» PROMPT: Nothing in the data may be altered; restate all of it exactly.

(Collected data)

Definition ret {A : Type} (a : A) : IO A := ([], a).

Definition bind {A B : Type} (m : IO A) (k : A → IO B) : IO B :=
  let '(t1, a) := m in
  let '(t2, b) := k a in
  (t1 ++ t2, b).

Notation "x <- m ;; k" := (bind m (λ x, k))
  (at level 100, m at next level, right associativity).

Definition call {A : Type} (ev : Event) (answer : A) : IO A := ([ev], answer).

Definition trace {A : Type} (m : IO A) : list Event := m.1.
Definition value {A : Type} (m : IO A) : A := m.2.

(** *** Configuration *)

(** [var config Config]: the zero value. *)
Definition zeroConfig : Config :=
  {| AdGuard := {| ServerURL := EmptyString; Username := EmptyString;
                   Password := EmptyString |} |}.

(** The fields of the struct of [AdGuard], by their yaml tags. *)
Definition AdGuard_field (key : string) (n : Yaml.Node) (out : AdGuardConfig)
    : Yaml.decoding AdGuardConfig :=
  if decide (key = "server_url") then
    match Yaml.unmarshal_string n (ServerURL out) with
    | Err err => Err err
    | Ok (v, terrors) =>
        Ok ({| ServerURL := v; Username := Username out;
               Password := Password out |}, terrors)
    end
  else if decide (key = "username") then
    match Yaml.unmarshal_string n (Username out) with
    | Err err => Err err
    | Ok (v, terrors) =>
        Ok ({| ServerURL := ServerURL out; Username := v;
               Password := Password out |}, terrors)
    end
  else if decide (key = "password") then
    match Yaml.unmarshal_string n (Password out) with
    | Err err => Err err
    | Ok (v, terrors) =>
        Ok ({| ServerURL := ServerURL out; Username := Username out;
               Password := v |}, terrors)
    end
  else Ok (out, []).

» ANSWER TO THE PROBLEM:
Definition ret {A : Type} (a : A) : IO A := ([], a).

Definition bind {A B : Type} (m : IO A) (k : A → IO B) : IO B :=
  let '(t1, a) := m in
  let '(t2, b) := k a in
  (t1 ++ t2, b).

Notation "x <- m ;; k" := (bind m (λ x, k))
  (at level 100, m at next level, right associativity).

Definition call {A : Type} (ev : Event) (answer : A) : IO A := ([ev], answer).

Definition trace {A : Type} (m : IO A) : list Event := m.1.
Definition value {A : Type} (m : IO A) : A := m.2.

(** *** Configuration *)

(** [var config Config]: the zero value. *)
Definition zeroConfig : Config :=
  {| AdGuard := {| ServerURL := EmptyString; Username := EmptyString;
                   Password := EmptyString |} |}.

(** The fields of the struct of [AdGuard], by their yaml tags. *)
Definition AdGuard_field (key : string) (n : Yaml.Node) (out : AdGuardConfig)
    : Yaml.decoding AdGuardConfig :=
  if decide (key = "server_url") then
    match Yaml.unmarshal_string n (ServerURL out) with
    | Err err => Err err
    | Ok (v, terrors) =>
        Ok ({| ServerURL := v; Username := Username out;
               Password := Password out |}, terrors)
    end
  else if decide (key = "username") then
    match Yaml.unmarshal_string n (Username out) with
    | Err err => Err err
    | Ok (v, terrors) =>
        Ok ({| ServerURL := ServerURL out; Username := v;
               Password := Password out |}, terrors)
    end
  else if decide (key = "password") then
    match Yaml.unmarshal_string n (Password out) with
    | Err err => Err err
    | Ok (v, terrors) =>
        Ok ({| ServerURL := ServerURL out; Username := Username out;
               Password := v |}, terrors)
    end
  else Ok (out, []).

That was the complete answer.